Les informations que nous avons pu recueillir permettent d’entrevoir les grandes lignes de la vision gouvernementale :

  • les visites périodiques auraient un rythme bisannuel au plus et pourraient être étalées sur des périodes plus longues sans bornes définies. Ce rythme serait intégré dans la convention d’objectifs et de moyens liant les services de santé au travail  à l’administration et aux organismes de Sécurité sociale.
  • Salariés SMR :  l’arrêté du 11  juillet 1977 définissant les SMS devrait être abrogé. Deux niveaux de risques SMR devraient être définis avec un risque SMR de haut niveau impliquant une visite annuelle et un risque SMR de bas niveau impliquant une visite bisannuelle.
  • Seules les visites d’embauche et de reprise feraient l’objet d’un avis d’aptitude, les autres visites feraient l’objet d’une attestation de visite ou d’une attestation d’aptitude selon la situation (restrictions d’aptitude). Les avis et attestations seraient placés sous la responsabilité des médecins du travail.
  • Les infirmières et les médecins du travail coopéreraient sans notion de relation hiérarchique. Les missions relèveraient des missions listées dans le code de santé publique ou bien rentreraient dans le cadre de délégations de taches (protocoles).

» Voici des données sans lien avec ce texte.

(** The three values; [None] is the panic on a signature of another size. *)
Definition SignatureValues (s : Signer) (sig : list byte) : option (Z * Z * Z) :=
  if negb (length sig =? 65)%nat then None
  else
    let v64 := default Byte.x00 (sig !! 64%nat) in
    let r := SetBytes (take 32 sig) in
    let sv := SetBytes (take 32 (drop 32 sig)) in
    let v := bz (zb (bz v64 + 27)) in
    match s with
    | EIP155Signer chainId chainIdMul =>
        if negb (chainId =? 0) then Some (r, sv, bz (zb (bz v64 + 35)) + chainIdMul) else Some (r, sv, v)
    | _ => Some (r, sv, v)
    end.

Definition WithSignature (signer : Signer) (sig : list byte) (tx : Transaction) : option Transaction :=
  '(r, s, v) ← SignatureValues signer sig;
  let d := Tx.data tx in
  Some {| Tx.data := {| Tx.AccountNonce := Tx.AccountNonce d; Tx.Price := Tx.Price d; Tx.GasLimit := Tx.GasLimit d;
                        Tx.Recipient := Tx.Recipient d; Tx.Amount := Tx.Amount d; Tx.Payload := Tx.Payload d;
                        Tx.V := v; Tx.R := r; Tx.S := s |};
          Tx.from := None |}.

(** [tx.AsMessage(signer)]: the message, or the error of [Sender]. *)
Definition AsMessage (tx : Transaction) (s : Signer) : (Message + sig_error) * Transaction :=
  let '(r, tx') := Sender s tx in
  let d := Tx.data tx in
  (match r with
   | inr err => inr err
   | inl from =>
       inl {| Msg.From := from; Msg.To := Tx.Recipient d; Msg.GasPrice := Tx.Price d; Msg.Gas := Tx.GasLimit d;
              Msg.Value := Tx.Amount d; Msg.Nonce := Tx.AccountNonce d; Msg.CheckNonce := true;
              Msg.Data := Tx.Payload d |}
   end, tx').

Section Sign.
Context {Key : Type} (Sign : list byte → Key → option (list byte)) (key_address : Key → Address).

Definition SignTx (tx : Transaction) (s : Signer) (prv : Key) : option Transaction :=
  sig ← Sign (HashBytes (Signer_Hash s tx)) prv;
  WithSignature s sig tx.

(** What [crypto.Sign] documents: a signature [R || S || V] with [V] 0 or 1,
    with values in range and [S] in the lower half, that recovers the key. *)
Record sign_ok : Prop := {
  so_length h prv sig : Sign h prv = Some sig → length sig = 65%nat;
  so_values h prv sig : Sign h prv = Some sig →
    1 <= SetBytes (take 32 sig) < secp256k1N ∧ 1 <= SetBytes (take 32 (drop 32 sig)) <= secp256k1halfN ∧
    (sig !! 64%nat = Some (zb 0) ∨ sig !! 64%nat = Some (zb 1));
  so_recover h prv sig : Sign h prv = Some sig → ∃ rest, Ecrecover h sig = Some (zb 4 :: rest) ∧
    BytesToAddress (drop 12 (Keccak256 rest)) = key_address prv
}.

(** ** Signing and recovering *)

Lemma pad_bytes l : length l = 32%nat → zeros (32 - length (Bytes (SetBytes l))) ++ Bytes (SetBytes l) = l.
Proof.
  intros Hl. set (x := SetBytes l). assert (0 <= x < 256 ^ 32) as Hx.
  { split; [apply SetBytes_nonneg|]. pose proof (SetBytes_bound l) as Hb. unfold zlen in Hb. by rewrite Hl in Hb. }
  set (m := _ ++ _). assert (length m = 32%nat) as Hm.
  { unfold m, zeros. rewrite length_app, length_replicate.
    pose proof (zlen_Bytes_bound x 32) as Hz. unfold zlen in Hz. lia. }
  assert (SetBytes m = x) as Em.
  { unfold m. rewrite SetBytes_app, SetBytes_zeros, SetBytes_Bytes, Z.abs_eq by lia. lia. }
  by rewrite <-(be_bytes_SetBytes m), Em, Hm, <-Hl, be_bytes_SetBytes.
Qed.

Lemma signature_split sig v :
  length sig = 65%nat → sig !! 64%nat = Some v →
  signature (SetBytes (take 32 sig)) (SetBytes (take 32 (drop 32 sig))) v = sig.
Proof.
  intros Hl Hv. unfold signature. rewrite !pad_bytes by (rewrite length_take, ?length_drop; lia).
  transitivity (take 32 sig ++ take 32 (drop 32 sig) ++ drop 32 (drop 32 sig)); [|by rewrite !take_drop].
  do 2 f_equal. rewrite drop_drop. apply list_eq. intros [|i]; rewrite lookup_drop; [by rewrite Nat.add_0_r|].
  rewrite (lookup_ge_None_2 sig) by lia. done.
Qed.

Context (Hsign : sign_ok).

(** [v] is the last byte of the signature. *)
Lemma recoverPlain_signed h prv sig v homestead :
  Sign (HashBytes h) prv = Some sig → (v = 0 ∨ v = 1) → sig !! 64%nat = Some (zb v) →
  recoverPlain h (SetBytes (take 32 sig)) (SetBytes (take 32 (drop 32 sig))) (v + 27) homestead =
    inl (key_address prv).
Proof.
  intros Hs Hv H64. destruct (so_values Hsign _ _ _ Hs) as (Hr & Hsv & _).
  destruct (so_recover Hsign _ _ _ Hs) as (rest & He & Ha). unfold recoverPlain.
  assert (BitLen (v + 27) <= 8) by (apply BitLen_le; lia).
  rewrite Z.gtb_ltb, (proj2 (Z.ltb_ge _ _)) by lia.
  assert (zb (uint64 (Uint64 (v + 27) - 27)) = zb v) as ->.
  { rewrite Uint64_id by (unfold is_uint64; lia). f_equal. replace (v + 27 - 27) with v by lia.
    apply uint64_id. unfold is_uint64. lia. }
  rewrite bz_zb, Z.mod_small by lia.
  assert (ValidateSignatureValues v (SetBytes (take 32 sig)) (SetBytes (take 32 (drop 32 sig))) homestead = true) as ->.
  { unfold ValidateSignatureValues. assert (secp256k1halfN < secp256k1N) by done.
    rewrite !(proj2 (Z.ltb_ge _ 1)) by lia. rewrite Z.gtb_ltb, (proj2 (Z.ltb_ge _ _)), andb_false_r by lia.
    rewrite !(proj2 (Z.ltb_lt _ secp256k1N)) by lia. by destruct Hv as [->| ->]. }
  cbn [negb]. rewrite (signature_split sig) by (try done; by eapply so_length).
  rewrite He, bz_zb. cbn. by rewrite Ha.
Qed.

(** The chain identifier goes with its double, and is not zero. *)
Definition valid_signer (s : Signer) : Prop :=
  match s with EIP155Signer c m => 0 < c ∧ m = c * 2 | _ => True end.

(** The signed transaction and the last byte of its signature. *)
Lemma SignTx_run tx s prv sig :
  Sign (HashBytes (Signer_Hash s tx)) prv = Some sig →
  ∃ tx' v, SignTx tx s prv = Some tx' ∧ (v = 0 ∨ v = 1) ∧ sig !! 64%nat = Some (zb v) ∧
    sign_fields (Tx.data tx') = sign_fields (Tx.data tx) ∧ Tx.from tx' = None ∧
    Tx.R (Tx.data tx') = SetBytes (take 32 sig) ∧ Tx.S (Tx.data tx') = SetBytes (take 32 (drop 32 sig)) ∧
    Tx.V (Tx.data tx') = match s with
      | EIP155Signer c m => if c =? 0 then v + 27 else v + 35 + m | _ => v + 27 end.
Proof.
  intros Hs. pose proof (so_length Hsign _ _ _ Hs) as Hl. destruct (so_values Hsign _ _ _ Hs) as (_ & _ & H64).
  assert (∃ v, (v = 0 ∨ v = 1) ∧ sig !! 64%nat = Some (zb v)) as (v & Hv & E64).
  { destruct H64; [exists 0|exists 1]; auto. }
  unfold SignTx. rewrite Hs. cbn [mbind option_bind]. unfold WithSignature, SignatureValues.
  rewrite Hl, E64. cbn [negb Nat.eqb default from_option id].
  assert (∀ k, 0 <= k < 200 → bz (zb (bz (zb v) + k)) = v + k) as Hb.
  { intros k Hk. rewrite !bz_zb, (Z.mod_small v) by lia. apply Z.mod_small. lia. }
  rewrite !Hb by lia. destruct s as [| |c m]; [..|destruct (Z.eqb_spec c 0)]; cbn;
    (eexists _, v; split; [reflexivity|]; by repeat split).
Qed.

Lemma Signer_Hash_data s tx tx' :
  sign_fields (Tx.data tx') = sign_fields (Tx.data tx) → Signer_Hash s tx' = Signer_Hash s tx.
Proof. intros E. unfold Signer_Hash. by rewrite E. Qed.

  • L’équipe pluridisciplinaire serait entendue au sens large, pouvant inclure l’ensemble des médecins du travail, des infirmières, des IPRP et assistants en santé au travail du service de santé au travail.
  • La notion d’effectifs attribués disparaîtrait.

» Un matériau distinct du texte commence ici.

(* ===== verification/PowSizes.v ===== *)
(** * The sizes of datasets and caches: [consensus/yochash/algorithm.go]

    The two tables for the first 2048 epochs. *)
From S2P Require Import Prelude.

  • Les salariés d’entreprises extérieures pourraient être suivis intégralement par le médecin du travail de l’entreprise utilisatrice.
  • Le décret intégrerait la circulaire DGT n° 1 du 5 février 2007 relative à l’application de la santé au travail à destination des salariés et des sites éloignés.
  • Le décret intégrerait l’accord santé au travail du secteur de l’intérim de 2002 prorogé pour une durée de 4 ans par avenant du 25 janvier 2006 (devenu caduque depuis 2010).
  • Inaptitude : les textes pourraient modifier la procédure de l’inaptitude définie à l’article R4624-31  du code du travail avec visite de pré-reprise qui deviendrait obligatoire (après un délai d’arrêt de travail à définir)  qui serait la première  visite d’inaptitude si elle était réalisée dans un délai (à définir) suffisamment court avant la reprise effective .
  • Le délai de recours contre l’avis du médecin du travail serait limité à 2 mois comme toute décision administrative (aucun délai à l’heure actuelle).
  • Le suivi des salariés d’employeurs-particuliers soumis à accord de branche ne serait  pas concerné par les décrets.
  • Les saisonniers bénéficieraient d’un suivi équivalent au suivi des salariés temporaires  dans l’esprit.
  • Le délai de 8 jours d’arrêt de travail consécutifs à un accident du travail qui déclenche l’obligation de la visite de reprise pourrait être augmenté.

Ces grandes lignes de la réforme pourraient être aménagées d’ici la fin de l’année au terme de toutes les rencontres bilatérales. Nul doute que la réforme bouleversera l’organisation actuelle des services de santé au travail.